Care-worker death rate twice that of health workers

New statistics have shown that those working in social care in England and Wales have been twice as likely to die with coronavirus as the general working-age population.

Office for National Statistics data also reveals that healthcare workers have been no more likely to die than other workers. However, the analysis cannot prove the deaths were caused by the jobs people do or by other factors as it does not take account of people's ethnicity, location, wealth or underlying health conditions.

Of the 2,494 deaths analysed, 131 were care workers - 86 female and 45 male. But because many more social care workers are female, this equates to a death rate of 23.4 per 100,000 for men and 9.6 per 100,000 for women.

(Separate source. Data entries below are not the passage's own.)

(* ===== verification/CmmnSentry.v ===== *)
(** * CMMN sentries

    Models the sentry of [flowable-cmmn-engine/src/models.rs] with its own
    evaluation of a single event, [CmmnSentry::evaluate_for_event], and the
    evaluator of conditions that goes with it, [evaluate]: a second reading of
    the trees [CmmnCondition] evaluates. *)
From Stdlib Require Import Ascii.
From S2P Require Import Prelude Chars Float64 Numerals Json ElValues CmmnTokens CmmnParser CmmnCondition CmmnParserProof CmmnConditionProof.

(** ** Sentries *)
Record CmmnPlanItemOnPart := mkOnPart {
  on_part_id : string;
  source_ref : string;
  standard_event : string
}.

Record CmmnCaseFileItemOnPart := mkFileOnPart {
  file_on_part_id : string;
  case_file_item_ref : string;
  file_standard_event : string
}.

Record CmmnSentry := mkSentry {
  sentry_id : string;
  plan_item_on_parts : list CmmnPlanItemOnPart;
  case_file_item_on_parts : list CmmnCaseFileItemOnPart;
  if_part : option CmmnSentryIfPartExpression;
  trigger_mode : option string
}.

Definition TRIGGER_MODE_DEFAULT : string := "default".
Definition TRIGGER_MODE_ON_EVENT : string := "onEvent".

Definition is_default_trigger_mode (s : CmmnSentry) : bool :=
  match trigger_mode s with None => true | Some mode => bool_decide (mode = TRIGGER_MODE_DEFAULT) end.

Definition is_on_event_trigger_mode (s : CmmnSentry) : bool :=
  is_some_eq (trigger_mode s) TRIGGER_MODE_ON_EVENT.

Definition has_if_part (s : CmmnSentry) : bool :=
  match if_part s with Some _ => true | None => false end.

Definition is_multi_part (s : CmmnSentry) : bool :=
  let on_part_count := length (plan_item_on_parts s) + length (case_file_item_on_parts s) in
  (1 <? on_part_count)%nat || ((on_part_count =? 1)%nat && has_if_part s).

(** ** Evaluation against one event ([models.rs]) *)

(** [CmmnResolvedLiteral::equals]: equal values, or the same number, also as
    text. *)
Definition loosely_equal (lhs other : Value) : bool :=
  value_eqb lhs other
  || match lhs, other with
     | VNumber a, VNumber b => f64_eqb (number_as_f64 a) (number_as_f64 b)
     | VString s, VNumber n =>
         match f64_from_str s with Some f => f64_eqb f (number_as_f64 n) | None => false end
     | VNumber n, VString s =>
         match f64_from_str s with Some f => f64_eqb (number_as_f64 n) f | None => false end
     | _, _ => false
     end.

Definition value_as_f64 (v : Value) : option f64 :=
  match v with
  | VNumber n => Some (number_as_f64 n)
  | VString s => f64_from_str s
  | VBool true => Some (f64_of_Z 1)
  | VBool false => Some f64_zero
  | _ => None
  end.

Definition parse_number_literal (value : string) : option Value :=
  match parse_i64 value with
  | Some i => Some (VNumber (number_from_i64 i))
  | None => f ← f64_from_str value; VNumber <$> number_from_f64 f
  end.

(** [CmmnResolvedLiteral::truthy]. *)
Definition resolved_truthy (v : Value) : bool :=
  match v with
  | VNull => false
  | VBool b => b
  | VString s => negb (bool_decide (s = ""))
  | VArray l => match l with [] => false | _ => true end
  | VObject m => match m with [] => false | _ => true end
  | VNumber n => negb (f64_eqb (number_as_f64 n) f64_zero)
  end.

Section EventEvaluation.
Context `{Display} `{Patterns} (get : string -> option Value).

Definition resolve (l : SentryIfPartLiteral) : option Value :=
  match l with
  | LBoolean b => Some (VBool b)
  | LString s => Some (VString s)
  | LNumber value => Some (unwrap_or VNull (parse_number_literal value))
  | LNull => Some VNull
  | LVariable name => get name
  end.

Definition truthy (l : SentryIfPartLiteral) : bool :=
  match resolve l with Some v => resolved_truthy v | None => false end.

Definition equals_value (l : SentryIfPartLiteral) (candidate : Value) : bool :=
  match resolve l with Some v => loosely_equal v candidate | None => false end.

(** [as_string]: the text, or the JSON text of another value. *)
Definition as_string (l : SentryIfPartLiteral) : option string :=
  text_of <$> resolve l.

Definition apply_numeric (l : SentryIfPartLiteral) (op : SentryIfPartOperator) (actual : Z)
  : result string bool :=
  match l with
  | LNumber value =>
      match parse_i64 value with
      | Some n => Ok (compare_numbers actual op n)
      | None => Err ("Size/Length literal must be a number, got '" +:+ value +:+ "'")
      end
  | _ => Err "Size/Length literal must be a numeric literal"
  end.

Definition not_comparable : string := "ordering comparisons require comparable numeric values".

Definition apply (l : SentryIfPartLiteral) (actual : option Value) (op : SentryIfPartOperator)
  : result string bool :=
  let equal := match resolve l, actual with
               | Some lhs, Some rhs => loosely_equal lhs rhs
               | Some lhs, None => loosely_equal lhs VNull
               | None, Some _ => false
               | None, None => true
               end in
  let order (test : f64 -> f64 -> bool) :=
    lhs ← ok_or not_comparable (v ← actual; value_as_f64 v);
    rhs ← ok_or not_comparable (v ← resolve l; value_as_f64 v);
    Ok (test lhs rhs) in
  match op with
  | Equal => Ok equal
  | NotEqual => Ok (negb equal)
  | GreaterThan => order (fun a b => f64_ltb b a)
  | GreaterThanOrEqual => order (fun a b => f64_leb b a)
  | LessThan => order f64_ltb
  | LessThanOrEqual => order f64_leb
  end.

(** All operands are evaluated: the loop does not stop early. *)
Fixpoint fold_operands {A} (eval : A -> result string bool) (op : SentryIfPartLogicalOperator)
  (acc : bool) (operands : list A) : result string bool :=
  match operands with
  | [] => Ok acc
  | operand :: r =>
      value ← eval operand;
      fold_operands eval op (match op with And => acc && value | Or => acc || value end) r
  end.

Definition text_at (name : string) : option string := v ← get name; as_str v.

Fixpoint evaluate (e : CmmnSentryIfPartExpression) : result string bool :=
  match e with
  | CLiteral l => Ok (truthy l)
  | CComparison c => apply (literal c) (get (variable_name c)) (operator c)
  | CLogical op operands =>
      match operands with
      | [] => Ok false
      | first :: rest => acc ← evaluate first; fold_operands evaluate op acc rest
      end
  | CNot operand => b ← evaluate operand; Ok (negb b)
  | CEmpty name => Ok (if_part_variable_is_empty (get name))
  | CContains name value expected =>
      let matched := match get name with
                     | Some (VArray items) => existsb (equals_value value) items
                     | Some (VString s) =>
                         match as_string value with Some needle => str_contains s needle | None => false end
                     | _ => false
                     end in
      Ok (Bool.eqb matched expected)
  | CStartsWith name prefix =>
      Ok match text_at name with Some s => starts_with prefix s | None => false end
  | CEndsWith name suffix =>
      Ok match text_at name with Some s => str_ends_with s suffix | None => false end
  | CMatches name regex =>
      match regex_new regex with
      | Err error => Err ("invalid regex in sentry ifPart: " +:+ error)
      | Ok re => Ok match text_at name with Some s => re s | None => false end
      end
  | CSize name op l =>
      match get name with
      | Some (VArray _ as v) | Some (VString _ as v) | Some (VObject _ as v) =>
          apply_numeric l op (unwrap_or 0%Z (if_part_size v))
      | _ => Ok false
      end
  | CLength name op l =>
      match get name with
      | Some (VArray _ as v) | Some (VString _ as v) => apply_numeric l op (unwrap_or 0%Z (if_part_size v))
      | _ => Ok false
      end
  | CMethodCall _ _ _ => Err "C1 sentry ifPart does not yet support method calls"
  | CArithmetic _ _ _ => Err "C1 sentry ifPart does not yet support arithmetic expressions"
  | CTernary _ _ _ => Err "C1 sentry ifPart does not yet support ternary expressions"
  | CPropertyAccess _ _ | CIndexAccess _ _ =>
      Err "C1 sentry ifPart does not yet support property/index access"
  end.

Record SentryLifecycleEvent := mkEvent { source_id : string; event_name : string }.

Definition evaluate_for_event (s : CmmnSentry) (event : SentryLifecycleEvent) : bool :=
  forallb (fun p => bool_decide (source_ref p = source_id event)
                    && bool_decide (standard_event p = event_name event)) (plan_item_on_parts s)
  && forallb (fun p => bool_decide (case_file_item_ref p = source_id event)
                       && bool_decide (file_standard_event p = event_name event))
       (case_file_item_on_parts s)
  && match if_part s with
     | Some e => match evaluate e with Ok b => b | Err _ => false end
     | None => true
     end.
End EventEvaluation.

(** ** CMMN: the two evaluators of conditions

    The engine evaluates a sentry's condition in two ways: [evaluate_to_bool]
    at run time ([CmmnCondition]) and [evaluate] against a single event
    ([CmmnSentry]).  They agree on tests of truth, null, emptiness and text of
    variables by name, and their Boolean combinations. *)

(** A variable's name, without properties or indices. *)
Definition is_root (name : string) : Prop :=
  word_token name = TIdentifier name /\
  match bytes name with
  | first :: l => is_identifier_start_byte first = true /\ forallb is_identifier_byte l = true
  | [] => False
  end.

Lemma root_path variables name : is_root name -> path variables name = map_get name variables.
Proof.
  intros [_ Hb]. unfold path, resolve_if_part_variable_path.
  destruct (bytes name) as [|first l] eqn:E; [done|]. destruct Hb as [-> Hl].
  rewrite span_all by done. rewrite <- E, String.string_of_list_ascii_of_string. simpl.
  by destruct (map_get name variables).
Qed.

Lemma identifier_ascii a : is_identifier_byte a = true -> (byte_of a < 128)%Z.
Proof. destruct a as [[] [] [] [] [] [] [] []]; vm_compute; (discriminate || done). Qed.

Lemma start_identifier a : is_identifier_start_byte a = true -> is_identifier_byte a = true.
Proof.
  unfold is_identifier_start_byte, is_identifier_byte. intros Ha.
  by destruct (is_ascii_alphabetic _), (is_digit a), (is_byte a "_").
Qed.

Lemma root_is_path name : is_root name -> is_path name.
Proof.
  intros [Hw Hb]. destruct (bytes name) as [|first l] eqn:E; [done|]. destruct Hb as [Hf Hl].
  split_and!; [|done|].
  - unfold is_supported_if_part_variable_name. by rewrite E, Hf, span_all.
  - assert (Ha : Forall (fun a => (byte_of a < 128)%Z) (first :: l)).
    { constructor; [by apply identifier_ascii, start_identifier|].
      apply Forall_forall. intros a Ha. apply identifier_ascii.
      rewrite forallb_forall in Hl. by apply Hl, list_elem_of_In. }
    unfold well_encoded. rewrite <- (String.string_of_list_ascii_of_string name), E.
    by rewrite chars_ascii, of_chars_ascii.
Qed.

(** The conditions both evaluators support with the same result. *)
Fixpoint shared (e : CmmnSentryIfPartExpression) : Prop :=
  match e with
  | CComparison c =>
      is_root (variable_name c) /\ is_equality (operator c) = true
      /\ match literal c with LBoolean _ | LNull => True | _ => False end
  | CLogical _ l => l ≠ [] /\ foldr (fun e rest => shared e /\ rest) True l
  | CNot e => shared e
  | CEmpty name | CStartsWith name _ | CEndsWith name _ => is_root name
  | _ => False
  end.

Lemma shared_all l :
  foldr (fun e rest => shared e /\ rest) True l -> Forall shared l.
Proof. induction l as [|e l IH]; simpl; [by constructor|]. intros [? ?]. constructor; auto. Qed.

Lemma shared_paths e : shared e -> path_operands e.
Proof.
  induction e as [e Hl|op l Hl|e IH|l op r IHl IHr|c t f IHc IHt IHf|e p IH|e i IHe IHi]
    using condition_induction; try done.
  - destruct e; try done; simpl; intros Hs; [|done..].
    destruct Hs as (Hr & _ & Hlit). split; [by apply root_is_path|].
    by destruct (literal condition).
  - simpl. intros [_ Hs]. clear op. induction Hl as [|e l He _ IH]; simpl in *; [done|].
    destruct Hs. split; [by apply He|by apply IH].
Qed.

Section Agreement.
Context `{Display} `{NumberReader} `{Patterns} (variables : list (string * Value)).

Let get (name : string) : option Value := map_get name variables.

Lemma root_value name : is_root name -> operand_value variables name = unwrap_or VNull (get name).
Proof. intros Hr. unfold operand_value. by rewrite root_path. Qed.

Lemma equality_agrees c :
  is_root (variable_name c) -> is_equality (operator c) = true ->
  match literal c with LBoolean _ | LNull => True | _ => False end ->
  apply get (literal c) (get (variable_name c)) (operator c)
  = Ok (is_truthy (meaning variables (CComparison c))).
Proof.
  intros Hr Ho Hl. cbn [meaning is_truthy]. rewrite root_value by done. unfold apply.
  assert (He : match resolve get (literal c), get (variable_name c) with
               | Some lhs, Some rhs => loosely_equal lhs rhs
               | Some lhs, None => loosely_equal lhs VNull
               | None, Some _ => false
               | None, None => true
               end = option_eqb (comparable (unwrap_or VNull (get (variable_name c))))
                       (literal_meaning variables (literal c))).
  { destruct (literal c) as [b| | | |]; try done; destruct (get (variable_name c)) as [[| | | | |]|];
      simpl; try done; by destruct b; try destruct b0. }
  rewrite He. by destruct (operator c).
Qed.

Lemma fold_and eval l acc m :
  (forall e : CmmnSentryIfPartExpression, e ∈ l -> eval e = Ok (m e)) ->
  fold_operands eval And acc l = Ok (acc && forallb m l)
  /\ fold_operands eval Or acc l = Ok (acc || existsb m l).
Proof.
  revert acc. induction l as [|e l IH]; intros acc He; simpl.
  { by rewrite andb_true_r, orb_false_r. }
  rewrite He by set_solver. simpl.
  destruct (IH (acc && m e)) as [-> _]; [set_solver|]. destruct (IH (acc || m e)) as [_ ->]; [set_solver|].
  by rewrite andb_assoc, orb_assoc.
Qed.

Lemma event_evaluation e :
  shared e -> evaluate get e = Ok (is_truthy (meaning variables e)).
Proof.
  assert (Htext : forall name test, is_root name ->
    match text_at get name with Some s => test s | None => false end
    = is_truthy (text_meaning variables name test)).
  { intros name test Hr. unfold text_at, text_meaning. rewrite root_value by done.
    by destruct (get name) as [[]|]. }
  induction e as [e Hl|op l Hl|e IH|l op r IHl IHr|c t f IHc IHt IHf|e p IH|e i IHe IHi]
    using condition_induction; try done.
  - destruct e; try done; cbn [shared evaluate]; intros Hs.
    + destruct Hs as (? & ? & ?). by apply equality_agrees.
    + cbn [meaning is_truthy]. rewrite root_value by done. by destruct (get variable_name).
    + by rewrite Htext.
    + by rewrite Htext.
  - cbn [shared evaluate]. intros [Hne Hs%shared_all].
    assert (He : forall e, e ∈ l -> evaluate get e = Ok (is_truthy (meaning variables e))).
    { intros e He. rewrite Forall_forall in Hl, Hs. by apply Hl, Hs. }
    destruct l as [|e l]; [done|]. rewrite He by set_solver. simpl.
    destruct (fold_and (evaluate get) l (is_truthy (meaning variables e))
                (fun e => is_truthy (meaning variables e))) as [Ha Ho]; [set_solver|].
    destruct op; [rewrite Ha|rewrite Ho]; by cbn [meaning is_truthy forallb existsb].
  - cbn [shared evaluate]. intros Hs. by rewrite IH.
Qed.

(** On the conditions both support, the evaluator for a single event and
    the run-time evaluator give the same truth value. *)
Theorem evaluators_agree e fuel :
  shared e -> bool_height e <= MAX_IF_PART_EVAL_DEPTH -> bool_height e < fuel ->
  exists b, evaluate (fun name => map_get name variables) e = Ok b
    /\ evaluate_to_bool variables fuel e = Ok b.
Proof.
  intros Hs Hh Hf. exists (is_truthy (meaning variables e)). split; [by apply event_evaluation|].
  apply computes_bool; [apply condition_computes|by apply shared_paths|done|done].
Qed.
End Agreement.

Despite their close proximity to patients, healthcare workers, including doctors and nurses, had much lower death rates. Some health experts have said that this may be because they had better access to personal protective equipment (PPE) than other workers.

Ian Hudspeth, chairman of the Local Government Association’s Community Wellbeing Board, said: “These shocking statistics are another tragic reminder about the essential need for our vital social care workers to be fully protected and equipped to look after themselves, as well as our most elderly and vulnerable. The government’s online PPE ordering system needs to be fully operational as soon as possible, so that councils and care providers can directly request that critical protective equipment gets to the frontline where it is desperately needed.”